今年1月の消費者物価上昇率は、前年同月比4.3%の上昇と、41年ぶりの高い伸びとなりました。

物価が上がるということは、老後のために貯めてきた貯蓄の購買力がそれだけ下がることを意味します。

これは大きな環境変化です。

例えば1997年から昨年までの25年間で、消費者物価指数は4.7%しか上がっていません。

しかも、この間に消費税率が5%から10%に引き上げられていますから、増税分を除けば、物価はまったく上がらなかったことになります。

そのことは、たとえ定期預金の金利がほとんどゼロでも、あるいは現金で持っていても、お金がまったく目減りしなかったことを意味します。

ところが、インフレが続くと、せっかく貯めたお金が毎年目減りしていってしまうのです。

そこで、一部の経済評論家たちが、いまこそ株式投資に乗り出そうという提言をしています。

実際、1997年末から2022年末までの25年間で、日経平均株価は71%も上昇しています。

また、ニューヨークダウにいたっては、319%も上がっています。

こうした数字を見せられると、やはり老後資金を株式で運用したほうがよいと考えてしまうでしょう。

私も長期的には、預貯金よりも株式投資が有利になる可能性は高いと思いますが、だからと言って、いますぐ多くの資金を株式に移したり、いますぐ株式への定額投資を始めるのは、いかがなものかと考えています。

一つの理由は、消費者物価上昇率は、今年1月がピークで、今後伸び率が下がっていくとみられることです。

その理由は、国際取引される商品価格が、すでにピークアウトしていることです。

例えば、天然ガスの価格は昨年8月のピークから7割も下がっています。

小麦の価格も昨年2月のピークと比べると半額になっています。

それ以外のエネルギーや穀物も、国際取引価格は軒並みピークアウトしているのです。

実際、アメリカの消費者物価指数の前年比上昇率は、昨年6月の9.1%がピークで、今年2月は6.0%まで下がっています。

いくら日本企業の価格変更の対応が遅いと言っても、そろそろ日本の物価も、国際商品価格の下落を反映し始めるはずです。

いまは我慢のしどころなのです。

アメリカの銀行破綻の背景とは?

そして、もう一つ株式投資を慎重に考えるべき事情は、アメリカの景気に暗雲が立ち込めていることです。

3月9日にカリフォルニアの中堅地方銀行であるシリコンバレー銀行の株価が暴落しました。

ほぼ同時に、同行から猛烈な勢いで預金が引き出され、翌日には資金繰りがつかなくなって、経営破綻(はたん)しました。

同行は、シリコンバレーのスタートアップ企業(※)が株式公開で集めた資金の受け入れ先となって急成長しましたが、最近の株式公開市場の低迷で、預金が伸びなくなっていました。

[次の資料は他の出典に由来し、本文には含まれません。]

(* ===== verification/Sysproc.v ===== *)
(** * sysproc.c and the dispatcher of syscall.c

    The system calls on processes, and syscall.  A call that gives up the
    processor (exit, yield, wait and sleep without a result yet) ends in the
    scheduler; the value of such a call comes later, from [sys_wait_again] and
    [sys_sleep_again], which run when the process is resumed.  The memory a
    page directory maps is a parameter, and so are the calls on files: Sysfile.v
    has them, on a state of their own. *)

From S2P Require Import Prelude Mem KState Spinlock SkipList KEnv Proc Syscall.

Local Open Scope c_scope.
Local Open Scope Z_scope.

(** How a system call ends: with its value, or in the scheduler. *)
Inductive sysret := Value (r : Z) | Switched.

Section Sysproc.
Context {E : Type} `{KEnv E}.
Context (stray : kst E -> nptr -> option nat).
(** Memory as the processor sees it through a page directory *)
Context (umem : E -> Z -> mem).
(** The calls of sysfile.c *)
Context (sys_pipe sys_read sys_exec sys_fstat sys_chdir sys_dup sys_open sys_write : M (kst E) Z).
Context (sys_mknod sys_unlink sys_link sys_mkdir sys_close : M (kst E) Z).
(** shutdown (kshutdown.c): a port write that ends the emulator *)
Context (shutdown : M (kst E) unit).
(** What the stack holds where sys_nicefork keeps n *)
Context (garbage : Z).

(** What fetchint and argint use of myproc() *)
Definition user_at (s : kst E) (p : nat) : usermem :=
  mkUsermem (umem (k_env s) (p_pgdir (k_proc s p))) (p_sz (k_proc s p)) (tf_esp (p_tf (k_proc s p))).

Definition arg (n : Z) : M (kst E) (option Z) :=
  p <- curproc ;;
  gets (fun s => argint (user_at s p) n).

Definition value (m : M (kst E) Z) : M (kst E) sysret := r <- m ;; ret (Value r).

Definition sys_fork : M (kst E) sysret := value fork.

Definition sys_exit : M (kst E) sysret := exit_enter stray ;; ret Switched.

Definition wait_ended (r : option Z) : sysret := match r with Some pid => Value pid | None => Switched end.

Definition sys_wait : M (kst E) sysret := r <- wait_enter stray ;; ret (wait_ended r).

(** The loop of wait goes on after its sleep. *)
Definition sys_wait_again (p : nat) : M (kst E) sysret :=
  sleep_return p PtableLock ;;
  r <- wait_round stray p ;;
  ret (wait_ended r).

Definition sys_kill : M (kst E) sysret :=
  pid <- arg 0 ;;
  match pid with
  | None => ret (Value (-1))
  | Some pid => value (kill pid)
  end.

Definition sys_getpid : M (kst E) sysret :=
  p <- curproc ;;
  pr <- get_proc p ;;
  ret (Value (p_pid pr)).

Definition sys_sbrk : M (kst E) sysret :=
  n <- arg 0 ;;
  match n with
  | None => ret (Value (-1))
  | Some n =>
      p <- curproc ;;
      pr <- get_proc p ;;
      let addr := i32 (p_sz pr) in
      r <- growproc n ;;
      ret (Value (if r <? 0 then -1 else addr))
  end.

(** One turn of [while(ticks - ticks0 < n)], with the lock held; the
    comparison is unsigned. *)
Definition sleep_round (ticks0 n : Z) : M (kst E) sysret :=
  t <- gets k_ticks ;;
  if u32 (t - ticks0) <? u32 n then
    p <- curproc ;;
    pr <- get_proc p ;;
    if p_killed pr then release TicksLock ;; ret (Value (-1))
    else sleep_enter stray TicksChan (Some TicksLock) ;; ret Switched
  else release TicksLock ;; ret (Value 0).

Definition sys_sleep : M (kst E) sysret :=
  n <- arg 0 ;;
  match n with
  | None => ret (Value (-1))
  | Some n =>
      acquire TicksLock ;;
      ticks0 <- gets k_ticks ;;
      sleep_round ticks0 n
  end.

Definition sys_sleep_again (p : nat) (ticks0 n : Z) : M (kst E) sysret :=
  sleep_return p TicksLock ;;
  sleep_round ticks0 n.

Definition sys_uptime : M (kst E) sysret :=
  acquire TicksLock ;;
  t <- gets k_ticks ;;
  release TicksLock ;;
  ret (Value (i32 t)).

Definition sys_yield : M (kst E) sysret := yield_enter stray ;; ret Switched.

Definition sys_shutdown : M (kst E) sysret := shutdown ;; ret (Value 0).

(** The result of argint is compared, not n. *)
Definition sys_nicefork : M (kst E) sysret :=
  r <- arg 0 ;;
  let code := match r with Some _ => 0 | None => -1 end in
  if (code <? NICE_FIRST_LEVEL) || (NICE_LAST_LEVEL <? code) then ret (Value (-1))
  else value (nicefork (match r with Some n => n | None => garbage end)).

Definition sys_schedlog : M (kst E) sysret :=
  n <- arg 0 ;;
  match n with
  | None => ret (Value (-1))
  | Some n => schedlog n ;; ret (Value 0)
  end.

(** ** syscall.c: the table, from index 1 on, and the dispatcher *)

Definition syscalls : list (M (kst E) sysret) :=
  [sys_fork; sys_exit; sys_wait; value sys_pipe; value sys_read; sys_kill; value sys_exec; value sys_fstat;
   value sys_chdir; value sys_dup; sys_getpid; sys_sbrk; sys_sleep; sys_uptime; value sys_open; value sys_write;
   value sys_mknod; value sys_unlink; value sys_link; value sys_mkdir; value sys_close; sys_yield; sys_shutdown;
   sys_nicefork; sys_schedlog].

(** The value of a call goes to %eax. *)
Definition set_result (p : nat) (r : Z) : M (kst E) unit :=
  put_proc p (fun q => set_p_tf (set_tf_eax (u32 r) (p_tf q)) q).

Definition syscall : M (kst E) sysret :=
  p <- curproc ;;
  pr <- get_proc p ;;
  let num := i32 (tf_eax (p_tf pr)) in
  match (if 0 <? num then syscalls !! Z.to_nat (num - 1) else None) with
  | Some f =>
      r <- f ;;
      match r with
      | Value v => set_result p v ;; ret r
      | Switched => ret r
      end
  | None =>
      print (MsgText "unknown sys call") ;;
      set_result p (-1) ;;
      ret (Value (-1))
  end.

End Sysproc.
(* ===== verification/SyscallProps.v ===== *)
(** * Properties of the system calls

    Those on processes with the dispatcher first, then those on files. *)

From S2P Require Import Prelude Mem KState Spinlock SkipList SkipListInv SkipListInsert.
From S2P Require Import SkipListDelete Mem KEnv Proc ProcQueue ProcInv ProcSwitch.
From S2P Require Import ProcLife ProcExit Boot Trap TrapInv System BumpEnv Syscall Sysproc SysprocInv.

Local Open Scope c_scope.

(** ** The dispatcher *)

Section Props.
Context {E : Type} `{HE : KEnv E} {F : fault -> Prop} `{HK : !KEnvOk E F}.
Implicit Types s : kst E.

(** C4: a system call of sysproc.c by the running process (fork, exit, wait,
    kill, getpid, sbrk, sleep, uptime, yield, shutdown, nicefork, schedlog), or
    a number that is no system call, with anything on the user stack, ends with
    the invariant of the process table intact: back in the process, or on the
    way into the scheduler with ptable.lock held; or it stops with the panic
    that [call_panic] gives, and then always: init calls exit, or nicefork has
    an argument out of range, which sys_nicefork does not check.  Other faults
    are those [F] of the operations of the allocator, the page tables and the
    file system that these calls use.  The table holds any calls on files at
    their numbers, about which nothing is assumed or shown here. *)
Theorem syscall_keeps_invariant (stray : kst E -> nptr -> option nat) (umem : E -> Z -> mem) (garbage : Z)
    (pipe read exec fstat chdir dup open write mknod unlink link mkdir close : M (kst E) Z) (shutdown : M E unit) p s :
  (forall p, p < NPROC -> stray_ok stray p) -> keeps_env (F := F) shutdown ->
  inv s -> c_proc (k_cpu s) = Some p -> settled s -> call_number p s ∉ file_numbers ->
  let call := syscall stray umem pipe read exec fstat chdir dup open write mknod unlink link mkdir close (lift shutdown) garbage in
  match call_panic umem garbage p s with
  | Some msg => wpf (fun f => F f \/ f = FPanic msg) call (fun _ _ => False) s
  | None => wpf F call
      (fun r s' => match r with Value _ => inv s' /\ c_proc (k_cpu s') = Some p | Switched => mid s' end) s
  end.
Proof.
  intros Hst Hsh Hinv Hcp Hset Hno.
  exact (the_syscall_ok stray Hst umem garbage _ _ _ _ _ _ _ _ _ _ _ _ _ shutdown Hsh p s (conj (conj Hinv Hcp) Hset) Hno).
Qed.
End Props.

(** ** Runs that meet the hypotheses *)

(** A user memory with the byte [w] above the stack pointer of initcode *)
Definition one_word (w : Z) (e : Z) (pgdir : Z) : mem := fun a => if decide (a = 4100%Z) then w else 0%Z.

Definition idle_call : M (kst Z) Z := ret 0%Z.

(** init makes the call [n]; its size is 8192, so that the argument is readable. *)
Definition calling (n : Z) : kst Z := proc_set 0 (fun q => set_p_tf (set_tf_eax n (p_tf q)) (set_p_sz 8192 q)) running.

Lemma called_inv p n sz (s : kst Z) :
  inv s -> c_proc (k_cpu s) = Some p -> inv (proc_set p (fun q => set_p_tf (set_tf_eax n (p_tf q)) (set_p_sz sz q)) s).
Proof. intros Hinv Hcp. by apply (runs_put p s). Qed.

Lemma calling_inv n : inv (calling n).
Proof. apply (called_inv 0 n 8192 running running_inv). vm_compute. reflexivity. Qed.

Lemma calling_settled n : settled (calling n).
Proof. apply (settled_at (calling n) 0 0 0); vm_compute; reflexivity. Qed.

Abbreviation small_call w :=
  (syscall no_stray (one_word w) idle_call idle_call idle_call idle_call idle_call idle_call idle_call idle_call
     idle_call idle_call idle_call idle_call idle_call (lift (ret tt)) 0).

(** nicefork(7) and nicefork(100) by init *)
Lemma syscall_keeps_invariant_witness :
  wpf no_fault (small_call 7) (fun r s' => match r with Value _ => inv s' /\ c_proc (k_cpu s') = Some 0 | Switched => mid s' end) (calling 24) /\
  wpf (fun f => no_fault f \/ f = FPanic "invalid nice value") (small_call 100) (fun _ _ => False) (calling 24).
Proof.
  assert (c_proc (k_cpu (calling 24)) = Some 0) as Hcp by (vm_compute; reflexivity).
  assert (call_number 0 (calling 24) ∉ file_numbers) as Hno.
  { change (call_number 0 (calling 24)) with 24%Z. unfold file_numbers. rewrite !not_elem_of_cons.
    repeat (split; [discriminate|]). apply not_elem_of_nil. }
  assert (call_panic (one_word 7) 0 0 (calling 24) = None) as H7 by (vm_compute; reflexivity).
  assert (call_panic (one_word 100) 0 0 (calling 24) = Some "invalid nice value") as H100 by (vm_compute; reflexivity).
  pose proof (fun w => syscall_keeps_invariant no_stray (one_word w) 0 idle_call idle_call idle_call idle_call idle_call idle_call
    idle_call idle_call idle_call idle_call idle_call idle_call idle_call (ret tt) 0 (calling 24) no_stray_ok (fun e He => He)
    (calling_inv 24) Hcp (calling_settled 24) Hno) as H.
  pose proof (H 7%Z) as Ha. pose proof (H 100%Z) as Hb. cbv zeta in Ha, Hb. rewrite H7 in Ha. rewrite H100 in Hb. split; [exact Ha|exact Hb].
Defined.

(** * Properties of the system calls on files *)

From S2P Require Import Prelude Mem KString Kalloc FsState Bio Log Fs FsFrame Pipe Syscall File Sysfile SysfileInv FileRefs.

Local Open Scope Z_scope.

(** ** A small disk for the witnesses: the root directory, inode 1, with the
    entries . and a, the latter a file, inode 2; no devices. *)

Definition zero_block : block := repeat 0 512.

Definition an_inode (type nlink size addr : Z) : inode :=
  mkInode 1 0 0 (mkSleeplock false 0) false type 0 0 nlink size (addr :: repeat 0 12).

Definition entry (inum : Z) (name : list Z) : list Z := bytes16 inum ++ strncpy_bytes DIRSIZ name.

Definition inode_block : block :=
  put 64 (dinode_bytes (an_inode T_DIR 1 32 50)) (put 128 (dinode_bytes (an_inode T_FILE 1 0 0)) zero_block).

Definition root_block : block := put 0 (entry 1 [46] ++ entry 2 [97]) zero_block.

Definition small_fs : fsys :=
  mkFsys (fun b => if decide (b = 33) then inode_block else if decide (b = 50) then root_block else zero_block) 100 []
    (fun _ => mkBuf false false 0 0 (mkSleeplock false 0) 0 [])
    (fun i => if decide (i = 0%nat) then 30%nat else (i - 1)%nat)
    (fun i => if decide (i = 30%nat) then 0%nat else (i + 1)%nat)
    (mkLog 2 31 0 false 1 0 (fun _ => 0)) (mkSuperblock 100 65 8 31 2 33 35)
    (fun ip => if decide (ip = 0%nat) then mkInode 1 1 1 (mkSleeplock false 0) false 0 0 0 0 0 []
               else mkInode 0 0 0 (mkSleeplock false 0) false 0 0 0 0 0 []) 7 0.

Definition no_read (major : Z) : option (nat -> Z -> M fsys (Z * list Z)) := None.
Definition no_write (major : Z) : option (nat -> list Z -> M fsys Z) := None.

(** The user memory: the stack at 0, the strings a and . at 100 and 102 *)
Definition small_user : usermem :=
  mkUsermem (fun a => if decide (a = 4) then 100 else if decide (a = 8) then 102 else
                      if decide (a = 100) then 97 else if decide (a = 102) then 46 else 0) 4096 0.

Definition small : fkern :=
  mkFkern small_fs (mkKmem (fun _ => 0) false true 0) (fun _ => mkFile FD_NONE 0 false false 0 0 0)
    (fun _ => new_pipe (fun _ => 0)) (fun _ => None) false small_user.

(** Is this a wait of the process for a lock it holds itself? *)
Definition waits_for_itself {A} (ip : nat) (o : outcome fsys A) : bool :=
  match o with
  | NoFuel s => sl_locked (i_lock (fs_inode s ip)) && (sl_pid (i_lock (fs_inode s ip)) =? fs_pid s)
  | _ => false
  end.

(** ** System-call arguments *)

(** C35: what the kernel accepts as an argument lies in the memory of the
    process: the argument word itself, [size] bytes behind a pointer, and a
    string with its NUL.  No sum wraps around, for any stack pointer and any
    argument value. *)
Theorem arguments_in_bounds u n :
  0 <= um_sz u <= KERNBASE -> is_u32 (um_esp u) ->
  (forall i, argint u n = Some i ->
     u32 (um_esp u + 4 + 4 * n) + 4 <= um_sz u /\ i = i32 (ld32 (um_mem u) (u32 (um_esp u + 4 + 4 * n)))) /\
  (forall size p, is_i32 size -> argptr u n size = Some p -> 0 <= size /\ 0 <= p < um_sz u /\ p + size <= um_sz u) /\
  (forall l, argstr u n = Some l -> exists p, 0 <= p /\ p + Z.of_nat (length l) < um_sz u /\
     bytes_at (um_mem u) p (length l) = l /\ um_mem u (p + Z.of_nat (length l)) = 0 /\ 0 ∉ l).
Proof.
  intros Hsz He. split; [|split].
  - intros i Hi. apply fetchint_in in Hi; [done|done|apply u32_range].
  - intros size p Hs Hp. by eapply argptr_in.
  - apply argstr_in.
Qed.

Lemma arguments_in_bounds_witness :
  argint small_user 0 = Some 100 /\ argptr small_user 0 3996 = Some 100 /\ argptr small_user 0 3997 = None /\
  argstr small_user 0 = Some [97] /\
  (forall i, argint small_user 0 = Some i ->
     u32 (0 + 4 + 4 * 0) + 4 <= 4096 /\ i = i32 (ld32 (um_mem small_user) (u32 (0 + 4 + 4 * 0)))) /\
  (forall size p, is_i32 size -> argptr small_user 0 size = Some p -> 0 <= size /\ 0 <= p < 4096 /\ p + size <= 4096) /\
  (forall l, argstr small_user 0 = Some l -> exists p, 0 <= p /\ p + Z.of_nat (length l) < 4096 /\
     bytes_at (um_mem small_user) p (length l) = l /\ um_mem small_user (p + Z.of_nat (length l)) = 0 /\ 0 ∉ l).
Proof.
  do 4 (split; [vm_compute; reflexivity|]). refine (arguments_in_bounds small_user 0 _ _).
  - vm_compute. split; discriminate.
  - vm_compute. split; [discriminate|reflexivity].
Defined.

(** ** Locks and transactions *)

(** C6: every system call of sysfile.c that returns, with success or with an
    error, leaves the locks of inodes and buffers as it found them and has
    called end_op as often as begin_op.  The device functions are assumed to do
    the same. *)
Theorem file_calls_release kend devread devwrite stack_name m o B I s :
  (forall major f ip n, devread major = Some f -> neutral (f ip n)) ->
  (forall major f ip src, devwrite major = Some f -> neutral (f ip src)) ->
  m ∈ file_calls kend devread devwrite stack_name -> hold o B I (fk_fs s) ->
  match m s with Done _ s' => hold o B I (fk_fs s') | _ => True end.
Proof.
  intros Hr Hw Hm Hs. pose proof (file_calls_balanced kend devread devwrite stack_name Hr Hw m Hm o B I s Hs) as H.
  unfold wpf in H. by destruct (m s).
Qed.

Lemma file_calls_release_witness :
  hold 0 (fun _ => false) (fun _ => false) (fk_fs small) /\
  match sys_unlink no_read no_write (repeat 0 14) small with Done r s' => hold 0 (fun _ => false) (fun _ => false) (fk_fs s') | _ => True end.
Proof.
  assert (hold 0 (fun _ => false) (fun _ => false) (fk_fs small)) as Hs.
  { split; [reflexivity|intros i; reflexivity|]. intros i. cbn. by destruct (decide (i = 0%nat)). }
  split; [exact Hs|].
  refine (file_calls_release 0 no_read no_write (repeat 0 14) (sys_unlink no_read no_write (repeat 0 14)) 0 _ _ small _ _ _ Hs); [discriminate..|].
  unfold file_calls. do 6 apply list_elem_of_further. apply list_elem_of_here.
Defined.

(** C34: every system call of sysfile.c that returns keeps the reference counts
    exact: the ref field of each file is the number of descriptors that name
    it, in this process and ([ext]) elsewhere.  So a file in use is not reused
    and one that nobody names is free.  dup always returns, and close does when
    the file has another reference: the panics of filedup and fileclose are not
    reached. *)
Theorem file_calls_count_references kend devread devwrite stack_name ext s :
  refs ext s -> (forall f, 0 <= ext f) ->
  (forall m, m ∈ file_calls kend devread devwrite stack_name -> match m s with Done _ s' => refs ext s' | _ => True end) /\
  (exists r s', sys_dup s = Done r s' /\ forall f, (f < NFILE)%nat ->
     f_ref (fk_file s' f) = f_ref (fk_file s f) + if decide (0 <= r /\ fk_ofile s' (Z.to_nat r) = Some f) then 1 else 0) /\
  (forall fd f, argfd 0 s = Done (Some (fd, f)) s -> 2 <= f_ref (fk_file s f) ->
     exists s', sys_close kend s = Done 0 s' /\ f_ref (fk_file s' f) = f_ref (fk_file s f) - 1 /\ fk_ofile s' fd = None).
Proof.
  intros Hs He. split_and!.
  - intros m Hm. pose proof (file_calls_refs kend devread devwrite stack_name m Hm ext s Hs) as H.
    unfold wpf in H. by destruct (m s).
  - by apply (sys_dup_returns ext).
  - intros fd f. by apply sys_close_returns.
Qed.

(** The file a is open as descriptor 0, and every argument word is 0. *)
Definition opened : fkern :=
  match sys_open 0 no_read no_write (repeat 0 14) small with
  | Done _ s => set_fk_user (mkUsermem (fun _ => 0) 4096 0) s
  | _ => small
  end.

Definition duped : fkern := match sys_dup opened with Done _ s => s | _ => opened end.

Lemma refs_after ext (m : M fkern Z) u s :
  keeps_refs m -> refs ext s -> refs ext (match m s with Done _ s' => set_fk_user u s' | _ => s end).
Proof.
  intros Hm Hs. specialize (Hm ext s Hs). unfold wpf in Hm. destruct (m s) as [r s'|? ?|?|?]; [|exact Hs..].
  apply (refs_same ext s'); [exact Hm|reflexivity|reflexivity].
Qed.

Lemma opened_refs : refs (fun _ => 0) opened.
Proof.
  unfold opened. apply refs_after; [apply sys_open_refs|].
  split; [intros f _; vm_compute; reflexivity|discriminate].
Qed.

(** open, dup and close: the count goes from 1 to 2 and back. *)
Lemma file_calls_count_references_witness :
  match sys_dup opened with Done r s' => r = 1 /\ f_ref (fk_file s' 0) = 2 /\ refs (fun _ => 0) s' | _ => False end /\
  match sys_close 0 duped with Done r s' => r = 0 /\ f_ref (fk_file s' 0) = 1 /\ refs (fun _ => 0) s' | _ => False end.
Proof.
  assert (forall f : nat, 0 <= (fun _ => 0) f) as He by (intros f; discriminate).
  destruct (file_calls_count_references 0 no_read no_write [] (fun _ => 0) opened opened_refs He) as (Hall & (r & s' & Hd & _) & _).
  pose proof (Hall sys_dup (list_elem_of_here _ _)) as Hr.
  assert (match sys_dup opened with Done r s' => (r, f_ref (fk_file s' 0)) | _ => (-1, 0) end = (1, 2)) as Hv by (vm_compute; reflexivity).
  assert (refs (fun _ => 0) duped) as Hdup by (unfold duped; rewrite Hd in Hr |- *; exact Hr).
  split.
  - rewrite Hd in Hr, Hv |- *. injection Hv as -> ->. split; [reflexivity|]. split; [reflexivity|exact Hr].
  - destruct (file_calls_count_references 0 no_read no_write [] (fun _ => 0) duped Hdup He) as (Hall' & _ & Hc).
    assert (argfd 0 duped = Done (Some (0%nat, 0%nat)) duped) as Ha.
    { destruct (argfd_done 0 duped) as [o Ho]. rewrite Ho. f_equal.
      assert (match argfd 0 duped with Done o _ => o | _ => None end = Some (0%nat, 0%nat)) as Hx by (vm_compute; reflexivity).
      rewrite Ho in Hx. exact Hx. }
    assert (f_ref (fk_file duped 0) = 2) as H2 by (vm_compute; reflexivity).
    destruct (Hc 0%nat 0%nat Ha) as (s2 & Hs2 & Href & _); [rewrite H2; discriminate|].
    assert (sys_close 0 ∈ file_calls 0 no_read no_write []) as Hin by (do 3 apply list_elem_of_further; apply list_elem_of_here).
    pose proof (Hall' _ Hin) as Hr2. rewrite Hs2 in Hr2 |- *. rewrite Href, H2. split; [reflexivity|]. split; [reflexivity|exact Hr2].
Defined.

(** ** A process that waits for itself *)

(** dirlink on a locked directory waits when the new name is one under which the
    directory finds itself, as . does: it drops the inode that dirlookup found
    with iput, which takes the lock of the directory. *)
Lemma dirlink_waits_for_itself devread devwrite dp name inum off s s1 :
  dirlookup devread dp name s = Done (Some (dp, off)) s1 ->
  sl_locked (i_lock (fs_inode s1 dp)) = true ->
  dirlink devread devwrite dp name inum s = NoFuel s1.
Proof.
  intros Hl Hlk. unfold dirlink, bind. rewrite Hl. unfold iput, acquiresleep, gets, inode_lock, bind.
  cbv beta iota. by rewrite Hlk.
Qed.

(** The call link a . on the small disk: the process waits for the lock of the
    root directory, which it holds itself. *)
Theorem link_dot_waits_for_itself :
  waits_for_itself 0 (do_link no_read no_write (repeat 0 14) [97] [46] small_fs) = true.
Proof. vm_compute. reflexivity. Qed.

さらに、アメリカが、物価抑制のために金利を引き上げたことで、保有していた国債などの債券価格が大きく下落したことが、破綻の原因になったのです。

米国財務省が、即座にシリコンバレー銀行の預金を全額保護すると表明したため、信用不安が一気に広がることはありませんでした。

このため、影響はごく一部にとどまるという見立てもありますが、私は、米国景気の足を引っ張る深刻な事情が背景にあるとみています。

一つは、この四半世紀、米国の景気を引っ張ってきたデジタル産業の不調です。

フェイスブックを運営するメタは2万1千人、アマゾンは1万8千人の人員削減を発表するなど、米国のIT企業の人員削減数は、今年だけで12.8万人に達しています(3月15日時点)。

こうした環境変化があるからこそ、スタートアップ企業が株式公開で資金を集めにくくなっているのです。

もう一つは、アメリカの高金利です。

物価抑制のために引き上げた短期金利は、すでに4.75%に達しています。

高金利は、景気を減速させるだけでなく、債券価格の下落を通じて、銀行の経営にマイナスの影響を与えています。

じわじわと信用不安が広がる可能性は、消えてはいないのです。

こうした事情を踏まえると、今後、米国株が下落していく可能性は高いですし、もしアメリカの景気が失速すると、リーマンショック後に起きたドル安が再来することも十分考えられます。

もし、そうなったら、米国株に投資していた日本人は、株安とドル安のダブルパンチで、老後資金を大きく減らしてしまうことになりかねないのです。

著名投資家のウォーレン・バフェットが提唱したバフェット指数という株価の割高指標があります。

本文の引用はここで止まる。